INPUT FOR THIS TASK >>
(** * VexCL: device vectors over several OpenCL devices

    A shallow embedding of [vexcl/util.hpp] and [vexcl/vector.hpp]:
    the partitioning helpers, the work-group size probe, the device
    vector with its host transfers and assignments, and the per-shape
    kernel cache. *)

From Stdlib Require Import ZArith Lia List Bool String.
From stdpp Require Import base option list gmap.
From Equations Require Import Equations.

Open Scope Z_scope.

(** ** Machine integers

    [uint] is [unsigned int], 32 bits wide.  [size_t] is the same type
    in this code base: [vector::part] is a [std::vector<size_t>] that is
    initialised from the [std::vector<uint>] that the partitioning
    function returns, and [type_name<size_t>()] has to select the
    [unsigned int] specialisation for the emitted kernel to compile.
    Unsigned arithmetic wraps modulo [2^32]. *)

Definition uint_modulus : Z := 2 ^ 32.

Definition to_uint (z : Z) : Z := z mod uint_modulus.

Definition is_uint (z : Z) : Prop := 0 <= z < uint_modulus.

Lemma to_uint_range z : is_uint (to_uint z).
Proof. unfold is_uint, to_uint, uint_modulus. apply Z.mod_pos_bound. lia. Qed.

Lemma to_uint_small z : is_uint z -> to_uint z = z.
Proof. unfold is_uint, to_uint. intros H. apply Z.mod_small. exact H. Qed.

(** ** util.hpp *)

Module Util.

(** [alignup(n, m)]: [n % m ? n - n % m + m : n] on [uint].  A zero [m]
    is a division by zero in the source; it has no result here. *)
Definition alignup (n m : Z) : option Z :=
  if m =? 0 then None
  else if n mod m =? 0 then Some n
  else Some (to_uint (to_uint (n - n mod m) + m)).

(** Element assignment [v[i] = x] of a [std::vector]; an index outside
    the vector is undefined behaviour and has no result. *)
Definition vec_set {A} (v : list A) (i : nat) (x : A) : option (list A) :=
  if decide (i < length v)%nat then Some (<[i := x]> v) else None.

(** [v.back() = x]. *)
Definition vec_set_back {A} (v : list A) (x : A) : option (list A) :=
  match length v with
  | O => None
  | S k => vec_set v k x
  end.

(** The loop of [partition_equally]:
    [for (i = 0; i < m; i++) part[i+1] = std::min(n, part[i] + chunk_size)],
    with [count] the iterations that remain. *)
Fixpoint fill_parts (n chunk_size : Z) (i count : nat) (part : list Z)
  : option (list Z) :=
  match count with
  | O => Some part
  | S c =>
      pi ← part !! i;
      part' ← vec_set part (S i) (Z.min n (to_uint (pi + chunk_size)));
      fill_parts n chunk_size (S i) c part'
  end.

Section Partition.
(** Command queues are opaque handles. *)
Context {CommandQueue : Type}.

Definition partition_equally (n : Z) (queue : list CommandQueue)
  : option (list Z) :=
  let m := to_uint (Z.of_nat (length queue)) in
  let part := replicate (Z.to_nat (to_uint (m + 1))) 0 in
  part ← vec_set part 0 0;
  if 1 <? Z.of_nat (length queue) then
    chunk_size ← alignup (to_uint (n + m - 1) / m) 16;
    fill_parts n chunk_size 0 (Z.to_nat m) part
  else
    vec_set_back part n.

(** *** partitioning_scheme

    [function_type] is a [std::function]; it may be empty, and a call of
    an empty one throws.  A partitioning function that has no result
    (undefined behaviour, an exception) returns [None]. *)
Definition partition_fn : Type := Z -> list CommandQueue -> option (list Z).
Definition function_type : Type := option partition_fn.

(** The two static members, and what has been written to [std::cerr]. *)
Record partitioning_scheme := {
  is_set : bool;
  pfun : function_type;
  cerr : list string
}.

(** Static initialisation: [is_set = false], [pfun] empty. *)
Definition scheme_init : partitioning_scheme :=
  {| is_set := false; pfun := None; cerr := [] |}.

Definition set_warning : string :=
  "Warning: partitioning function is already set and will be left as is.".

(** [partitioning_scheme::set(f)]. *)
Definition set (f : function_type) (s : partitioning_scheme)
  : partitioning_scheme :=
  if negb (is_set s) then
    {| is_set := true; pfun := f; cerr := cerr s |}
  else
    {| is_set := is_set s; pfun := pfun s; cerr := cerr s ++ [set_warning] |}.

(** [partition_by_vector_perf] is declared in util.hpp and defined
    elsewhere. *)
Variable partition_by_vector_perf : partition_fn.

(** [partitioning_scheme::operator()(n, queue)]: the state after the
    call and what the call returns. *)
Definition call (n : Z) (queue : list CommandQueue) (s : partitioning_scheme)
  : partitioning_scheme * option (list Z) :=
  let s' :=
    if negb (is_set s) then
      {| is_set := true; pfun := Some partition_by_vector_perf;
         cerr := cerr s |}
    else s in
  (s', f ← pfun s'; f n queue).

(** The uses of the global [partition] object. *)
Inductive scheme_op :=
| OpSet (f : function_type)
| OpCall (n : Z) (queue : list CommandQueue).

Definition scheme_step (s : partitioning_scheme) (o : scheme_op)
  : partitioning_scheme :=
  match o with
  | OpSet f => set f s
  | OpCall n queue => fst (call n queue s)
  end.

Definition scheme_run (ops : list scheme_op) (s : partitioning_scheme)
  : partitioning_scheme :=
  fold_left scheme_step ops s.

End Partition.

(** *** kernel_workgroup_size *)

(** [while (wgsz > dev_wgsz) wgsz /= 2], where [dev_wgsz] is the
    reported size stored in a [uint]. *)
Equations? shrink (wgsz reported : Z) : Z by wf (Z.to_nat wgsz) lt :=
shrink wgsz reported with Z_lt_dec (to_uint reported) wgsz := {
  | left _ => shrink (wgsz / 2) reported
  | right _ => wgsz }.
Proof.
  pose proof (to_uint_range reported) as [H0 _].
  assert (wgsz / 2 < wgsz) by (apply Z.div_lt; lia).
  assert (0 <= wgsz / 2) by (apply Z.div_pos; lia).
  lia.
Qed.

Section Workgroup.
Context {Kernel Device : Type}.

WORK ORDER >>
What you return should be exactly the lines above, starting at the one with "chunk_size ← alignup" and ending at the one with "pfun : function_type;", and nothing else.

ANSWER BOX >>
    chunk_size ← alignup (to_uint (n + m - 1) / m) 16;
    fill_parts n chunk_size 0 (Z.to_nat m) part
  else
    vec_set_back part n.

(** *** partitioning_scheme

    [function_type] is a [std::function]; it may be empty, and a call of
    an empty one throws.  A partitioning function that has no result
    (undefined behaviour, an exception) returns [None]. *)
Definition partition_fn : Type := Z -> list CommandQueue -> option (list Z).
Definition function_type : Type := option partition_fn.

(** The two static members, and what has been written to [std::cerr]. *)
Record partitioning_scheme := {
  is_set : bool;
  pfun : function_type;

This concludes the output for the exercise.